Have I told you that I’ve been reading Wolf Hall for a second time in parallel? It’s been great fun, and this is really some overdose that would never kill you, but instead nourish you 🙂 And, every time I see an episode, I am just fascinated by Peter Straughan’s adaptation: The script is wonderfully condensed with most of the conversation coming directly from Hilary Mantel’s pen. What a good feeling it is to hear some of the BEST lines I have ever read coming out of Mark Rylance or Damian Lewis’ mouth. Pure brilliance.
The third episode of Wolf Hall ended with two astonishing scenes: A man, James Bainham, a barrister, being burnt alive for reading the Gospel in English, and a woman, Queen Anne Boleyn, traveling in a barge to her confinement — also some sort of life and death situation, if you think about it… Remember what Rafe said to Cromwell towards the end of the episode: “All our fortunes depend on this lady now, and whether she can provide an heir.”
Anne gives birth to a baby girl.
The King is not happy, and he does nothing to hide it. Look at Henry’s face, he looks like there was death in the house, not new life. He just says “Call her Elizabeth. Cancel the jousts.” He does not even ask after Anne when he was told about his baby daughter.
Anne is not happy. She even looks defeated, doesn’t she? But, first, look at this scene. It is like coming out of a painting. So beautiful. So poetic. And, ah, I really love the way Claire Foy conveys Anne’s hysteria. She is in some sort of panic mood. She gets pregnant again soon, but has a miscarriage. Anne is now scared. Anne is now insecure. Anne is like a wounded animal that could do anything to eliminate who is on her way. Holy Maid. “Spanish” Mary. Thomas More. In particular, Thomas More — who is too stubborn to take the oath to seal the law Cromwell prepared to ensure Elizabeth’s right to throne after Henry, should the King not have a son before he dies. Anne is determined to see More gone. GONE.
I will never forget what Anne says to Cromwell in “Anne Regina” when he asks her if she is happy. “Yes,” she says, showing her big belly, “Because of this. I was always desired. But now I am valued. That’s different.” I sometimes feel like I am a bit hard on Anne, always seeing her as a strategic mind trying to take control. But, maybe, she is just a woman trying to survive in the men’s world and “to be valued” is her BEST strategy to survive.

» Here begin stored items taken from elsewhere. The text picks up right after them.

(** What [Initialize] does to the SDK and to the world, in every case. *)
Lemma Initialize_outcome s W :
  exists e s' started W',
    Initialize s W = Some ((e, s', started), W')
    /\ (started = true <-> e = None)
    /\ SpiffeSDK.config s' = SpiffeSDK.config s
    /\ SpiffeSDK.headlessAPI s' = SpiffeSDK.headlessAPI s
    /\ (e = None ->
        SpiffeSDK.tlsConfig s' =
        match SpiffeSDK.workloadAPI s' with
        | Some src => Some (MTLSClientConfig (Some src) (Some src))
        | None => SpiffeSDK.tlsConfig s
        end)
    /\ (e <> None -> SpiffeSDK.tlsConfig s' = SpiffeSDK.tlsConfig s)
    /\ (SpiffeSDK.workloadAPI s <> None ->
        SpiffeSDK.workloadAPI s' = SpiffeSDK.workloadAPI s /\ agentCalls W' = agentCalls W)
    /\ (SpiffeSDK.workloadAPI s = None ->
        (agentCalls W' <= agentCalls W + 1)%nat
        /\ (agentDown W -> SpiffeSDK.workloadAPI s' = None))
    /\ agent W' = agent W /\ network W' = network W /\ heap W' = heap W
    /\ replies W' = replies W /\ stdout W' = stdout W.
Proof.
  destruct (Initialize_steps s W) as (e0 & newR & _ & Hcase).
  destruct e0 as [err|].
  { eexists _, _, _, _. split; [exact Hcase|].
    repeat split; intros; cbn; try discriminate; try congruence; try lia. }
  destruct Hcase as (s1 & W1 & e2 & s2 & W2 & Hagent & Hrun & Hend).
  destruct (refreshSVID_frame _ _ _ _ _ Hrun) as (Hc & Hh & Hw & Ht & new & -> & _).
  assert (Hs1 : SpiffeSDK.config s1 = SpiffeSDK.config s
                /\ SpiffeSDK.headlessAPI s1 = SpiffeSDK.headlessAPI s
                /\ SpiffeSDK.tlsConfig s1 = SpiffeSDK.tlsConfig s
                /\ (SpiffeSDK.workloadAPI s <> None ->
                    SpiffeSDK.workloadAPI s1 = SpiffeSDK.workloadAPI s
                    /\ agentCalls W1 = agentCalls W)
                /\ (SpiffeSDK.workloadAPI s = None ->
                    (agentCalls W1 <= agentCalls W + 1)%nat
                    /\ (agentDown W -> SpiffeSDK.workloadAPI s1 = None))
                /\ agent W1 = agent W /\ network W1 = network W /\ heap W1 = heap W
                /\ replies W1 = replies W /\ stdout W1 = stdout W).
  { destruct (SpiffeSDK.workloadAPI s) as [src|] eqn:Hsrc.
    - destruct Hagent as [-> ->].
      repeat split; intros; cbn; try discriminate; try congruence; try lia.
    - destruct Hagent as [e1 Hi]. rewrite initWorkloadAPI_eq in Hi.
      injection Hi as Hr <-. cbn.
      destruct (agent W (agentCalls W) _) as [source|e] eqn:Hag;
        injection Hr as <- <-;
        repeat split; intros; cbn; try discriminate; try congruence; try lia.
      match goal with Hd : agentDown W |- _ =>
        destruct (Hd (agentCalls W)
          ("unix://" ++ Config.SocketPath (SpiffeSDK.config s))) as [e' He'] end.
      cbn in He'. congruence. }
  destruct Hs1 as (Hc1 & Hh1 & Ht1 & Hsome & Hnone & Ha & Hn & Hhp & Hrp & Hso).
  assert (Hsome' : SpiffeSDK.workloadAPI s <> None ->
                   SpiffeSDK.workloadAPI s2 = SpiffeSDK.workloadAPI s
                   /\ agentCalls (afterSending new W1) = agentCalls W).
  { intros H. destruct (Hsome H). split; [congruence|assumption]. }
  assert (Hnone' : SpiffeSDK.workloadAPI s = None ->
                   (agentCalls (afterSending new W1) <= agentCalls W + 1)%nat
                   /\ (agentDown W -> SpiffeSDK.workloadAPI s2 = None)).
  { intros H. destruct (Hnone H) as [H1 H2]. split; [exact H1|].
    intros Hd. rewrite Hw. auto. }
  destruct e2 as [err|].
  - eexists _, _, _, _. split; [exact Hend|].
    split; [split; discriminate|].
    repeat (split; [first [congruence | exact Hsome' | exact Hnone' | discriminate]|]).
    repeat split; assumption.
  - set (s3 := match SpiffeSDK.workloadAPI s2 with
               | Some _ =>
                 SpiffeSDK.set_tlsConfig s2
                   (Some (MTLSClientConfig (SpiffeSDK.workloadAPI s2)
                                           (SpiffeSDK.workloadAPI s2)))
               | None => s2
               end) in Hend.
    assert (H3 : SpiffeSDK.config s3 = SpiffeSDK.config s2
                 /\ SpiffeSDK.headlessAPI s3 = SpiffeSDK.headlessAPI s2
                 /\ SpiffeSDK.workloadAPI s3 = SpiffeSDK.workloadAPI s2
                 /\ SpiffeSDK.tlsConfig s3 =
                    match SpiffeSDK.workloadAPI s2 with
                    | Some src => Some (MTLSClientConfig (Some src) (Some src))
                    | None => SpiffeSDK.tlsConfig s2
                    end).
    { subst s3. destruct (SpiffeSDK.workloadAPI s2) eqn:E; cbn; rewrite ?E; auto. }
    destruct H3 as (Hc3 & Hh3 & Hw3 & Ht3).
    exists None, s3, true, (afterSending new W1). split; [exact Hend|].
    split; [split; reflexivity|].
    split; [congruence|]. split; [congruence|].
    split; [intros _; rewrite Ht3, Hw3; destruct (SpiffeSDK.workloadAPI s2); congruence|].
    split; [intros H; now contradiction H|].
    split; [intros H; destruct (Hsome' H); split; [congruence|assumption]|].
    split; [intros H; destruct (Hnone' H) as [H1 H2]; split;
            [assumption|intros Hd; rewrite Hw3; auto]|].
    repeat split; assumption.
Qed.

And, our Thomas has been promoted to Master Secretary and is probably the most powerful man in England right now, but he is not very happy, either. Because he is the one that has to deal with the capricious Henry and Anne. First, he has to he has to deal with the “Holy Maid” and find out the people behind her “fake” visions. Then he has to write the laws that will make Elizabeth the heir to the throne should the King end up having no son. Finally, he has to find a way to save Thomas More’s head.
Cromwell doesn’t particularly like More, but he has respect for him. In fact, the conversations More and Cromwell have are not only at a high intellectual level, but also open and honest. Always. At the beginning, More does not have much respect for Cromwell, but Cromwell rises in More’s eyes as he has his meteoric rise in Henry’s court. And, Mark Rylance and Anton Lesser are such giant actors that it is a real pleasure to see them together on screen.
More now has to take the oath like other members of the Parliament for the Bill of Succession and he just does not… Now, even Cromwell cannot save him from the King. He tries… He says their legal case is slender, and it will not be easy to indict More. Henry asks: “Do I keep you for what’s easy?…. I keep you because you’re a serpent. You know my decision. Execute it.” This is the ruthless Henry, the god-like King who has the power, and who sees in himself the right, to take the lives of others. And, he takes More’s life.
Damian Lewis has given us a a wide range of emotions again tonight. Disappointed Henry when he gets the news about his baby daughter. Overly happy Henry when he says to Cromwell “The Queen has missed her… This time for sure. England is ours!” Boyish Henry when he talks to Brandon about some Christmas they had in their youth. Fed-up Henry as he is hearing what Anne has to say about Thomas More. And, Ruthless Henry, when he cuts More’s ticket. And, it’s always mesmerizing to see how he can sometimes switch from one to another in the blink of an eye.
In closing, Wolf Hall has this wonderful immediacy that makes you feel as if, as if, it is happening on real time, in front of your very eyes. This is Peter Kosminsky doing wonders behind the camera! As the Guardian pointed out the other day: “Wolf Hall cannot be rushed.” No, it cannot. Wolf Hall should not be rushed. It should be on a slow-burner, and it should be savored.